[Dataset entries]
————————
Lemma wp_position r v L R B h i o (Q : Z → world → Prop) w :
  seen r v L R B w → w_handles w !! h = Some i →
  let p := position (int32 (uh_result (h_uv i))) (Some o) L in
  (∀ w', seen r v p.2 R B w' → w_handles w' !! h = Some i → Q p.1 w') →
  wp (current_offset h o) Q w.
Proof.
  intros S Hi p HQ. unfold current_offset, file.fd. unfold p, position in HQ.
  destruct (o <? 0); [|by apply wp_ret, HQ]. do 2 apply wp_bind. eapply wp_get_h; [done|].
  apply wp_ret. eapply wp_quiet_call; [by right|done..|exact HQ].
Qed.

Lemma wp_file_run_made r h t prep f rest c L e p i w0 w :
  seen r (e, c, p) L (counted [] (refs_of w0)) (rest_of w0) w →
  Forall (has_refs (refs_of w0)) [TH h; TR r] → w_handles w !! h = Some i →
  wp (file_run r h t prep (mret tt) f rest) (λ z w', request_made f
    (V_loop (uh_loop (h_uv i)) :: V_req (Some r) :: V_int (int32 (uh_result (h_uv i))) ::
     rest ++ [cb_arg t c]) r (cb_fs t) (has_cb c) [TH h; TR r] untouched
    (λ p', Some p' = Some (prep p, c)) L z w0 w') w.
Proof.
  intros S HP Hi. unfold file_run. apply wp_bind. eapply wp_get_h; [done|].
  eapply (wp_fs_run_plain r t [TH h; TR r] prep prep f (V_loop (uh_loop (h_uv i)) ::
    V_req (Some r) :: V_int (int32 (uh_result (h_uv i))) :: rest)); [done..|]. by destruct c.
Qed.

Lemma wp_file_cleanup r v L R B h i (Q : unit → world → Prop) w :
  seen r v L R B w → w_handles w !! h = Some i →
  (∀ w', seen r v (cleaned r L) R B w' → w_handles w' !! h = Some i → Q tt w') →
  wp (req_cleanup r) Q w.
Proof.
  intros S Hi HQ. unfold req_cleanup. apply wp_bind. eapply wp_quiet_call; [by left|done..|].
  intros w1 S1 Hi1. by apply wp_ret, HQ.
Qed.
————————
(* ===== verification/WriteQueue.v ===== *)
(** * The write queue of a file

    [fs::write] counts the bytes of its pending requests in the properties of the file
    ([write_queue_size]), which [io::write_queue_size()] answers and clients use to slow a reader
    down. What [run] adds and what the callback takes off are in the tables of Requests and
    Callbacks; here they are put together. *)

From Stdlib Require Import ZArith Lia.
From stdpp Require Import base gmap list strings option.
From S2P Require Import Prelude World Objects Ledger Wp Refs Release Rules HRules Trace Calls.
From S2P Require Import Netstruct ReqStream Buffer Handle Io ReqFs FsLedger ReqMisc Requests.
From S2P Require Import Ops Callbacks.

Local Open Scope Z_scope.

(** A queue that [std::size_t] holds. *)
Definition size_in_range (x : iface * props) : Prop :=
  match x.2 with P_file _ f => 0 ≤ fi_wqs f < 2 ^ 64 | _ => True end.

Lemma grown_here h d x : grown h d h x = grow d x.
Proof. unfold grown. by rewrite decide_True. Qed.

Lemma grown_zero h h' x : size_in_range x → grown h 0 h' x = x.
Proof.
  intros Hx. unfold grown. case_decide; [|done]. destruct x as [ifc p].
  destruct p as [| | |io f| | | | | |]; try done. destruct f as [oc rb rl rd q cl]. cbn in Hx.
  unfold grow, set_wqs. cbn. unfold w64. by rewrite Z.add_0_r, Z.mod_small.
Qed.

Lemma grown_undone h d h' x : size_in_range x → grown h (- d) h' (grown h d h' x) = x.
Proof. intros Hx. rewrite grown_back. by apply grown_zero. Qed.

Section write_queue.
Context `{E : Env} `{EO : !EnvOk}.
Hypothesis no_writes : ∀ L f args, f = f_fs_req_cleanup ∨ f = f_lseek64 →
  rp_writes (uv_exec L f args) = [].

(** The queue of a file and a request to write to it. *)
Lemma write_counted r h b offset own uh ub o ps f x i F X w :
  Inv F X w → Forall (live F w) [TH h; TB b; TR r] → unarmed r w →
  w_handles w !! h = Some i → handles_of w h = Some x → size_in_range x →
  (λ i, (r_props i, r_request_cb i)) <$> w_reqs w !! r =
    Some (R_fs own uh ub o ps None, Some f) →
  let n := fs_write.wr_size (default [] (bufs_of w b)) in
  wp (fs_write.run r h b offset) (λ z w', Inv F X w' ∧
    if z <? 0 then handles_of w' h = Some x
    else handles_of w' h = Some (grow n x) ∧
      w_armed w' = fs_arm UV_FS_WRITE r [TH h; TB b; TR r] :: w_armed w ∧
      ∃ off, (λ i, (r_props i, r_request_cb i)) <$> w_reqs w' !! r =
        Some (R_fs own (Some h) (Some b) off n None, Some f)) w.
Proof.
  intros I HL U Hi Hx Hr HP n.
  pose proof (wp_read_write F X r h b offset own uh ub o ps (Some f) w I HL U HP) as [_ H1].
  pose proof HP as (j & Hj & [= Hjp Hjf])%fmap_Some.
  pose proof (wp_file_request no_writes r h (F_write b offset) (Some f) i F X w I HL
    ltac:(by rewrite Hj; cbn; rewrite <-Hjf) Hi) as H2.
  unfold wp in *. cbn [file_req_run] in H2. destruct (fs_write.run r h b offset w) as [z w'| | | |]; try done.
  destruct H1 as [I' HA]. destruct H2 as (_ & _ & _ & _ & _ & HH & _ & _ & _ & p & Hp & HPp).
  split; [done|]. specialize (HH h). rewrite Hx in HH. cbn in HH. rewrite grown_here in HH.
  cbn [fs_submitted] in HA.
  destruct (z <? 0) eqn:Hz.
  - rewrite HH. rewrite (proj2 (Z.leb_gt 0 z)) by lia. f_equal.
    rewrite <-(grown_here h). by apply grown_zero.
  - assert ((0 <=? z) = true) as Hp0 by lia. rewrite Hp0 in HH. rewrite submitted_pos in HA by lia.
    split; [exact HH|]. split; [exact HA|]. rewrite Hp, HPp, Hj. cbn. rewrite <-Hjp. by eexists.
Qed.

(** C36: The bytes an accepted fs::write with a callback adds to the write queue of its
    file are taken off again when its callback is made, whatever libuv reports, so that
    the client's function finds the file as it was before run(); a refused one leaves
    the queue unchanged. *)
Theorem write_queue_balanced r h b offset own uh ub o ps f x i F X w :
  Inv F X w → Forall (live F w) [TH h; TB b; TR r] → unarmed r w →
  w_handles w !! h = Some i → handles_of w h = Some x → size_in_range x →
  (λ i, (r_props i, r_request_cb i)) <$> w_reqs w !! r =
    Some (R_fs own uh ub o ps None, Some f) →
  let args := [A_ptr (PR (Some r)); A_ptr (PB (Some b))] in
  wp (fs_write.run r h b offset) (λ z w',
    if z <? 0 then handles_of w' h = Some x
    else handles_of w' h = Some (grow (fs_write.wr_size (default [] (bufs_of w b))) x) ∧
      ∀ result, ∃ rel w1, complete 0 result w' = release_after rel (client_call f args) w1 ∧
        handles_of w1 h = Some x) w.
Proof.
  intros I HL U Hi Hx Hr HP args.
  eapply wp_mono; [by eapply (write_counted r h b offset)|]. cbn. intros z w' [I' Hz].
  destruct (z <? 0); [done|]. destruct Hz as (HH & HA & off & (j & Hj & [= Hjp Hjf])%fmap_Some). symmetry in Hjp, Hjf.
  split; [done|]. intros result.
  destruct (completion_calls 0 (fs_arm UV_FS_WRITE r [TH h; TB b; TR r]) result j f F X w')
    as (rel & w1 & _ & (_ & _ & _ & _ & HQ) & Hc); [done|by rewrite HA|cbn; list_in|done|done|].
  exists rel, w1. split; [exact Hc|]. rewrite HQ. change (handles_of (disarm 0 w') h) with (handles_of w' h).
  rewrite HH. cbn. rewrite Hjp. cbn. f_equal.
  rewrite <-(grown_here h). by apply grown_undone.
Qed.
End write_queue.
————————
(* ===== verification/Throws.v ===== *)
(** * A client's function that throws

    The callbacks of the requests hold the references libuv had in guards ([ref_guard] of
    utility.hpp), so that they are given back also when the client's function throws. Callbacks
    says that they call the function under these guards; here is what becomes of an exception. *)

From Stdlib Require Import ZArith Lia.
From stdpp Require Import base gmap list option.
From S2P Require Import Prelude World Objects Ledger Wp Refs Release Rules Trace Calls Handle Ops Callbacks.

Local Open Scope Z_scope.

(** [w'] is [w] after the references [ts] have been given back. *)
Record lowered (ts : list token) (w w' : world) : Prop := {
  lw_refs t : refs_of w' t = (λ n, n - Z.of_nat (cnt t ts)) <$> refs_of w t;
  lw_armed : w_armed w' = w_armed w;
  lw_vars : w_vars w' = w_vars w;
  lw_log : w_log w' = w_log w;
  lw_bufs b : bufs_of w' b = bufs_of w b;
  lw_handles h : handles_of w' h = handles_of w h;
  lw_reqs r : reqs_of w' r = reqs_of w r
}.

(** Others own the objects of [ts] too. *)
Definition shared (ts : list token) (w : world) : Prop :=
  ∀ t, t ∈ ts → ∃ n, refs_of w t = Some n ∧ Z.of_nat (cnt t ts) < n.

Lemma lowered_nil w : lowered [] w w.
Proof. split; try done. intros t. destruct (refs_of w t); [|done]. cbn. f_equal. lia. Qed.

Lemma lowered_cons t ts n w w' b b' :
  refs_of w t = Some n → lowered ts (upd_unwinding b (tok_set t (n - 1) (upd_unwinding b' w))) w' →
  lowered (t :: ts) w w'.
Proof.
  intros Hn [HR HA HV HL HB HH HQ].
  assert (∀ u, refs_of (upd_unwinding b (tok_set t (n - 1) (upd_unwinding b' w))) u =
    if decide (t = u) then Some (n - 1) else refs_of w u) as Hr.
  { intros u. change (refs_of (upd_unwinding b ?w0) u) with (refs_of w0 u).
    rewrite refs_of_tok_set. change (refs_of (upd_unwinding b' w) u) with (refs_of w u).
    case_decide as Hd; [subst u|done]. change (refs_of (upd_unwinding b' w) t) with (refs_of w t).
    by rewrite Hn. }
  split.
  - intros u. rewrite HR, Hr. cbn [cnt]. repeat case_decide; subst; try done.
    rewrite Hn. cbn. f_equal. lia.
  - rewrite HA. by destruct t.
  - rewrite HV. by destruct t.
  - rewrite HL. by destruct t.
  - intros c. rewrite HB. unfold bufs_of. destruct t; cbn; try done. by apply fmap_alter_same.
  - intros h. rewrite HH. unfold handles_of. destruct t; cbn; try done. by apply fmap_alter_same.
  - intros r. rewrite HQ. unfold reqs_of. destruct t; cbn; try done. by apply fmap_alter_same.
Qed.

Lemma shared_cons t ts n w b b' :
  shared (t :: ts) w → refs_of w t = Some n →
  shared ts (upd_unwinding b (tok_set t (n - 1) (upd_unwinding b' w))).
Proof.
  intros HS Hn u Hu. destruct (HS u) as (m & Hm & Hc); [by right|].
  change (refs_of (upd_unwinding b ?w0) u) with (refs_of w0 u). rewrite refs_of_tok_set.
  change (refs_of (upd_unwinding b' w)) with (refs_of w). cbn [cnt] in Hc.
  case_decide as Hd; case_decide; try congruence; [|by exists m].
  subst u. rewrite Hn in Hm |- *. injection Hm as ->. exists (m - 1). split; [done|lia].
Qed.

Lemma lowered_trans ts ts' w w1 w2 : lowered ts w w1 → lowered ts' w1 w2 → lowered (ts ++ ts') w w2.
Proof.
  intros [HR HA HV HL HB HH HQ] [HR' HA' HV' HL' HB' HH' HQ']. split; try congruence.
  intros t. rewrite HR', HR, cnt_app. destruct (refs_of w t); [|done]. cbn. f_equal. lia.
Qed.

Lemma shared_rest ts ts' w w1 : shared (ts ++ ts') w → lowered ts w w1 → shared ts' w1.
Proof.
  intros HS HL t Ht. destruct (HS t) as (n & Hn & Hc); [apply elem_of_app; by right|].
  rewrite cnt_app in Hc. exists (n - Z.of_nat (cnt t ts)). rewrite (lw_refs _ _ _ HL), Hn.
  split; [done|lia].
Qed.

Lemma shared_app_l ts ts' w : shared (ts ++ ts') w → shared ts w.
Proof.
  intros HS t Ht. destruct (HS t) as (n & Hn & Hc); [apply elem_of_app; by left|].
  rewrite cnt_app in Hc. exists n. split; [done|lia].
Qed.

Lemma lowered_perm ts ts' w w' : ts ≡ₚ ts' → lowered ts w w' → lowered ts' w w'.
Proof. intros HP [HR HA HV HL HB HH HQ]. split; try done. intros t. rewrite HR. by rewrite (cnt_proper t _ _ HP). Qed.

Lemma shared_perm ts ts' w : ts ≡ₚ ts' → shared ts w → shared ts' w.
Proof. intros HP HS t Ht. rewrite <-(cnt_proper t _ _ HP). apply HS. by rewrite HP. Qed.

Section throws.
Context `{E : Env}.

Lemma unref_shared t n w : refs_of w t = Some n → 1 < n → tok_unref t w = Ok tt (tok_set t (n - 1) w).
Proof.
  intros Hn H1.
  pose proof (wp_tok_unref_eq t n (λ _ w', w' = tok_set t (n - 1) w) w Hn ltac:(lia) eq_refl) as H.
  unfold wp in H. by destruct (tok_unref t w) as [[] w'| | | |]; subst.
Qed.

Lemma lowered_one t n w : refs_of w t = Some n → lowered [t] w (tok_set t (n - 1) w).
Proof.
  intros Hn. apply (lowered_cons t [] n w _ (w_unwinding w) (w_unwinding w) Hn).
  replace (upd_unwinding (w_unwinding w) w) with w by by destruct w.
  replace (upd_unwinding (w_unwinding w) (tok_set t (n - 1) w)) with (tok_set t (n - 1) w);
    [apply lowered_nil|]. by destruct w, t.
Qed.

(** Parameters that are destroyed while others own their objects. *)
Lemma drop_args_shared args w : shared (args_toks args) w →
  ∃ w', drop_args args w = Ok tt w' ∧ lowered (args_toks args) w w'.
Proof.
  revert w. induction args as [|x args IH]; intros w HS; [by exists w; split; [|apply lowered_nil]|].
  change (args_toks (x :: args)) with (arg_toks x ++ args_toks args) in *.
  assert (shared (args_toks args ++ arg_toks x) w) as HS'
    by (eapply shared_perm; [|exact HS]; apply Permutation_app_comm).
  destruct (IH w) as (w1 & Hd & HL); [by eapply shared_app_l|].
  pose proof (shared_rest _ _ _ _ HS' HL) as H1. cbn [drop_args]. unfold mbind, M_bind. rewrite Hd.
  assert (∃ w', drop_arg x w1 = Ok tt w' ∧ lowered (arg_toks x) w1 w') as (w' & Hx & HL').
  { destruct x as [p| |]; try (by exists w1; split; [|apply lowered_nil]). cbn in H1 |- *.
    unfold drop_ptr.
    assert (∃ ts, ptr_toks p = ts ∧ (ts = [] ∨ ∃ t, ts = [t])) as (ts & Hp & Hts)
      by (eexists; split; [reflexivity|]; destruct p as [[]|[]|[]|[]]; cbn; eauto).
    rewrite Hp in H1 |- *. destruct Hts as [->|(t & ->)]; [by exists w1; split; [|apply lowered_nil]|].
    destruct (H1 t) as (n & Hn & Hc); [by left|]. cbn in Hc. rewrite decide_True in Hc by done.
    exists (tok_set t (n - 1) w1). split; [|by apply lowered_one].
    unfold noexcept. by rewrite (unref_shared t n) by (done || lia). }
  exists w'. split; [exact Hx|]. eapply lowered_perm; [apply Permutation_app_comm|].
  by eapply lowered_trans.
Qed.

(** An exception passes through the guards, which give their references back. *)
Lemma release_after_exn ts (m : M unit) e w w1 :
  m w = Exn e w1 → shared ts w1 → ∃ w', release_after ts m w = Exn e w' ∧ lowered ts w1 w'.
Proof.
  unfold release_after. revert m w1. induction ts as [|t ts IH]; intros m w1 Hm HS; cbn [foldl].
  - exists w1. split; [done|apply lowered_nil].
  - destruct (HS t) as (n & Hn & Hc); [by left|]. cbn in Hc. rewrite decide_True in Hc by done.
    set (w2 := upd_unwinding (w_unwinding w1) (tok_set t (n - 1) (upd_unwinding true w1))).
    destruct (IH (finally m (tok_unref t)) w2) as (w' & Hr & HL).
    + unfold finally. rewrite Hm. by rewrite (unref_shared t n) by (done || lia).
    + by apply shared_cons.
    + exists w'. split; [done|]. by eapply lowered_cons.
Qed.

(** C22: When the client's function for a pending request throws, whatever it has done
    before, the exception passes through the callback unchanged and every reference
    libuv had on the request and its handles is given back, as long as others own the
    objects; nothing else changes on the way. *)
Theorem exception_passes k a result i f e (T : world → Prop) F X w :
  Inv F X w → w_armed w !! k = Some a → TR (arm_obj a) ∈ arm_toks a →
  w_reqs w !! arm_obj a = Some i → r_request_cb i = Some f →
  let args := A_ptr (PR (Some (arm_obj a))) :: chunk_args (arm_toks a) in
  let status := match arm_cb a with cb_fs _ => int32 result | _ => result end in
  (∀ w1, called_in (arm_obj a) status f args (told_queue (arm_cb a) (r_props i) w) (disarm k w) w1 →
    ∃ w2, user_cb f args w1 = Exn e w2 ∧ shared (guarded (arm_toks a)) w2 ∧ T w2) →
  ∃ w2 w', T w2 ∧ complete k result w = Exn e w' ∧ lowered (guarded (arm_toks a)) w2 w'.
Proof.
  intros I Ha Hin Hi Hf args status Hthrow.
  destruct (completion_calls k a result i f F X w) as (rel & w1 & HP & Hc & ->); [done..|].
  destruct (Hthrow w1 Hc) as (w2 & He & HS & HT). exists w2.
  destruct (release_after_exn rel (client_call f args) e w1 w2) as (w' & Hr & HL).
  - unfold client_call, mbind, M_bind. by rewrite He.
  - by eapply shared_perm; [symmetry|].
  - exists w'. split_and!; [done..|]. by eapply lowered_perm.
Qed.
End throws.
————————
> _Work request_:
Your answer should consist of each line above in which "default" appears.

> _Exercise answer_:
  let n := fs_write.wr_size (default [] (bufs_of w b)) in
    else handles_of w' h = Some (grow (fs_write.wr_size (default [] (bufs_of w b))) x) ∧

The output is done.